'Why is it faster to create a list of classes than a list of list of integers in C#?

Backgorund

Hi,

I am creating a game where the AI is collecting possible moves from positions which is done millions of times per turn. I am trying to figure out the fastest way to store these moves containing e.g. pieceFromSquare, pieceToSquare and other move related things.
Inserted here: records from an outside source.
(* ===== verification/BudgetFact.v ===== *)
(** * control/budget_fact_v2.go: budget binding facts

    The Budget owner's decision for one effect revision: a reservation with a
    limit, or the explicit statement that none is required; its digest, its
    transitions, and the check that a dispatch makes against it. *)

From S2P Require Import Prelude GoStd Errors Identity Json Canonical Payload EffectContract.
From Stdlib Require Import Ascii.

Local Open Scope N_scope.

Inductive BudgetBindingModeV2 := BudgetReserved | BudgetOperationNotRequired | BudgetModeOther (raw : string).
#[export] Instance BudgetBindingModeV2_eq_dec : EqDecision BudgetBindingModeV2.
Proof. solve_decision. Defined.
Definition BudgetBindingModeV2_string (m : BudgetBindingModeV2) : string :=
  match m with
  | BudgetReserved => "reserved" | BudgetOperationNotRequired => "operation_not_required"
  | BudgetModeOther raw => raw
  end.

Inductive BudgetFactStateV2 :=
| BudgetFactActive | BudgetFactConsumed | BudgetFactReleased | BudgetFactExpired | BudgetFactRevoked
| BudgetStateOther (raw : string).
#[export] Instance BudgetFactStateV2_eq_dec : EqDecision BudgetFactStateV2.
Proof. solve_decision. Defined.
Definition BudgetFactStateV2_string (s : BudgetFactStateV2) : string :=
  match s with
  | BudgetFactActive => "active" | BudgetFactConsumed => "consumed" | BudgetFactReleased => "released"
  | BudgetFactExpired => "expired" | BudgetFactRevoked => "revoked" | BudgetStateOther raw => raw
  end.
Definition validBudgetFactStateV2 (value : BudgetFactStateV2) : bool :=
  match value with BudgetStateOther _ => false | _ => true end.

Record BudgetBindingFactV2 := {
  b_Ref : string;
  b_IntentID : string;
  b_IntentRevision : N;
  b_Scope : ExecutionScope;
  b_Mode : BudgetBindingModeV2;
  b_PolicyDigest : Digest;
  b_PolicyDecisionRef : string;
  b_PolicyEvidenceDigest : Digest;
  b_ReservationRef : string;
  b_ReservationRevision : N;
  b_Limit : N;
  b_Consumed : N;
  b_Unit : string;
  b_State : BudgetFactStateV2;
  b_Revision : N;
  b_ExpiresUnixNano : Z;
}.
#[export] Instance BudgetBindingFactV2_eq_dec : EqDecision BudgetBindingFactV2.
Proof. solve_decision. Defined.

Definition BudgetBindingFactV2_Validate (f : BudgetBindingFactV2) : result unit :=
  guard (blank (b_Ref f) || blank (b_IntentID f) || N.eqb (b_IntentRevision f) 0 || N.eqb (b_Revision f) 0
         || (b_ExpiresUnixNano f <=? 0)%Z) ErrorInvalidArgument ReasonBudgetBindingMissing ;;
  ExecutionScope_Validate (b_Scope f) ;;
  for_each Digest_Validate [b_PolicyDigest f; b_PolicyEvidenceDigest f] ;;
  guard (blank (b_PolicyDecisionRef f)) ErrorForbidden ReasonBudgetBindingMissing ;;
  guard (negb (validBudgetFactStateV2 (b_State f))) ErrorInvalidArgument ReasonInvalidState ;;
  match b_Mode f with
  | BudgetReserved =>
      guard (blank (b_ReservationRef f) || N.eqb (b_ReservationRevision f) 0 || N.eqb (b_Limit f) 0
             || blank (b_Unit f) || (b_Limit f <? b_Consumed f))
        ErrorInvalidArgument ReasonBudgetBindingMissing
  | BudgetOperationNotRequired =>
      guard (negb (bool_decide (b_ReservationRef f = "")) || negb (N.eqb (b_ReservationRevision f) 0)
             || negb (N.eqb (b_Limit f) 0) || negb (N.eqb (b_Consumed f) 0) || negb (bool_decide (b_Unit f = "")))
        ErrorPreconditionFailed ReasonBudgetBindingMissing
  | BudgetModeOther _ => fail ErrorInvalidArgument ReasonBudgetBindingMissing
  end.

Definition BudgetBindingFactV2_json (f : BudgetBindingFactV2) : json :=
  JStruct [field "ref" (JString (b_Ref f)); field "intent_id" (JString (b_IntentID f));
           field "intent_revision" (JUint (b_IntentRevision f)); field "scope" (ExecutionScope_json (b_Scope f));
           field "mode" (JString (BudgetBindingModeV2_string (b_Mode f)));
           field "policy_digest" (JString (b_PolicyDigest f));
           field "policy_decision_ref" (JString (b_PolicyDecisionRef f));
           field "policy_evidence_digest" (JString (b_PolicyEvidenceDigest f));
           omit_string "reservation_ref" (b_ReservationRef f);
           omit_uint "reservation_revision" (b_ReservationRevision f);
           field "limit" (JUint (b_Limit f)); field "consumed" (JUint (b_Consumed f));
           omit_string "unit" (b_Unit f); field "state" (JString (BudgetFactStateV2_string (b_State f)));
           field "revision" (JUint (b_Revision f)); field "expires_unix_nano" (JNumber (b_ExpiresUnixNano f))].

Definition BudgetBindingFactV2_DigestV2 (f : BudgetBindingFactV2) : result Digest :=
  BudgetBindingFactV2_Validate f ;; effect_digest "BudgetBindingFactV2" (BudgetBindingFactV2_json f).

(** The copy with State, Revision and Consumed set to their zero values. *)
Definition budget_immutable (f : BudgetBindingFactV2) : BudgetBindingFactV2 :=
  {| b_Ref := b_Ref f; b_IntentID := b_IntentID f; b_IntentRevision := b_IntentRevision f; b_Scope := b_Scope f;
     b_Mode := b_Mode f; b_PolicyDigest := b_PolicyDigest f; b_PolicyDecisionRef := b_PolicyDecisionRef f;
     b_PolicyEvidenceDigest := b_PolicyEvidenceDigest f; b_ReservationRef := b_ReservationRef f;
     b_ReservationRevision := b_ReservationRevision f; b_Limit := b_Limit f; b_Consumed := 0;
     b_Unit := b_Unit f; b_State := BudgetStateOther ""; b_Revision := 0;
     b_ExpiresUnixNano := b_ExpiresUnixNano f |}.

Definition ValidateBudgetFactTransitionV2 (current next : BudgetBindingFactV2) (now : Time) : result unit :=
  BudgetBindingFactV2_Validate current ;;
  BudgetBindingFactV2_Validate next ;;
  guard (IsZero now) ErrorInvalidArgument ReasonInvalidReference ;;
  guard (negb (bool_decide (budget_immutable current = budget_immutable next))
         || negb (N.eqb (b_Revision next) (u64_succ (b_Revision current))))
    ErrorConflict ReasonRevisionConflict ;;
  valid ← match b_State current with
          | BudgetFactActive =>
              Ok (bool_decide (b_State next = BudgetFactConsumed) || bool_decide (b_State next = BudgetFactReleased)
                  || bool_decide (b_State next = BudgetFactExpired) || bool_decide (b_State next = BudgetFactRevoked))
          | BudgetFactConsumed => Ok (bool_decide (b_State next = BudgetFactReleased))
          | BudgetFactReleased | BudgetFactExpired | BudgetFactRevoked =>
              fail ErrorPreconditionFailed ReasonInvalidTransition
          | BudgetStateOther _ => Ok false
          end ;
  guard (negb valid) ErrorPreconditionFailed ReasonInvalidTransition ;;
  guard (bool_decide (b_State next = BudgetFactConsumed) && negb (bool_decide (b_Mode current = BudgetReserved)))
    ErrorPreconditionFailed ReasonBudgetBindingStale ;;
  guard (bool_decide (b_State next = BudgetFactExpired) && Before now (UnixTime (b_ExpiresUnixNano current)))
    ErrorPreconditionFailed ReasonBudgetBindingStale.

Definition BudgetBindingFactV2_BindingRefV2 (f : BudgetBindingFactV2) : result BudgetBindingRefV2 :=
  digest ← BudgetBindingFactV2_DigestV2 f ;
  Ok {| bb_Ref := b_Ref f; bb_Digest := digest; bb_Revision := b_Revision f; bb_PolicyDigest := b_PolicyDigest f |}.

Definition BudgetBindingFactV2_ValidateCurrent (f : BudgetBindingFactV2) (expected : BudgetBindingRefV2)
    (intent : EffectIntentV2) (now : Time) : result unit :=
  BudgetBindingFactV2_Validate f ;;
  ref ← BudgetBindingFactV2_BindingRefV2 f ;
  guard (IsZero now || negb (bool_decide (b_State f = BudgetFactActive))
         || negb (Before now (UnixTime (b_ExpiresUnixNano f))) || negb (bool_decide (ref = expected))
         || negb (bool_decide (b_IntentID f = i_ID intent)) || negb (N.eqb (b_IntentRevision f) (i_Revision intent))
         || negb (sameScope (b_Scope f) (i_Scope intent)))
    ErrorPreconditionFailed ReasonBudgetBindingStale.
(* ===== verification/EffectStore.v ===== *)
(** * fakes/effect_store_v2.go: the fact owner of effects, permits and budgets

    The in-memory store behind EffectFactPortV2 and BudgetFactPortV2, one
    function per method.  Each method holds the mutex for its whole body, so it
    is one atomic step; the reading of the clock is an argument.  Each
    LoseNext...Reply switch makes the next successful call of its kind report an
    error after its effect.  The run-partitioned index of
    fakes/run_effect_store_v2.go is another set of maps and is not modelled. *)

From stdpp Require Import gmap strings.
From S2P Require Import Prelude GoStd Errors Identity Fence Json Canonical Payload EffectContract EffectFact BudgetFact FactStore.

Local Open Scope N_scope.

Record EffectStoreV2 := {
  es_effects : gmap string EffectFactV2;
  es_idempotency : gmap string string;
  es_conflicts : gmap string string;
  es_permits : gmap string DispatchPermitFactV2;
  es_budgets : gmap string BudgetBindingFactV2;
  es_loseIssue : bool;
  es_loseBegin : bool;
  es_loseReceipt : bool;
  es_losePermitCAS : bool;
  es_loseEffectCAS : bool;
}.

Definition NewEffectStoreV2 : EffectStoreV2 :=
  {| es_effects := ∅; es_idempotency := ∅; es_conflicts := ∅; es_permits := ∅; es_budgets := ∅;
     es_loseIssue := false; es_loseBegin := false; es_loseReceipt := false; es_losePermitCAS := false;
     es_loseEffectCAS := false |}.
Currently I have a Move class which contains public variables for the move as per below:

public class Move
{
    public int FromSquare;
    public int ToSquare;
    public int MoveType;

    public static Move GetMove(int fromSquare, int toSquare, int moveType)
    {
        Move move = new Move();

        move.FromSquare = fromSquare;
        move.ToSquare = toSquare;
        move.MoveType = moveType;

        return move;
    }
}

When the AI finds a move it stores the move in a List. I was thinking if it would be faster to store the move as a list of integers instead so I ran a test:

Test

public void RunTimerTest()
    {
        // Function A
        startTime = DateTime.UtcNow;
        moveListA = new List<List<int>>();
        for (int i = 0; i < numberOfIterations; i++)
        {
            FunctionA();
        }
        PrintResult((float)Math.Round((DateTime.UtcNow - startTime).TotalSeconds, 2), "Function A");

        // Function B
        startTime = DateTime.UtcNow;
        moveListB = new List<Move>();
        for (int i = 0; i < numberOfIterations; i++)
        {
            FunctionB();
        }
        PrintResult((float)Math.Round((DateTime.UtcNow - startTime).TotalSeconds, 2), "Function B");
    }

    private void FunctionA()
    {
        moveListA.Add(new List<int>() { 1, 123, 10});
    }

    private void FunctionB()
    {
        moveListB.Add(Move.GetMove(1, 123, 10));
    }

The test results in the following result when running over 10 million times:

  • Function A ran for: 4,58 s.
  • Function B ran for: 1,47 s.

So it is more than 3 times faster to create the class and populate its variables than to create a list of integers.

Questions

  1. Why is it so much faster to create a class than a list of integers?
  2. Is there an even faster way to store this type of data?


Solution 1:[1]

I examined four options, and allocating arrays for each record is by for the slowest. I did not check allocating class objects, as I was going for the faster options.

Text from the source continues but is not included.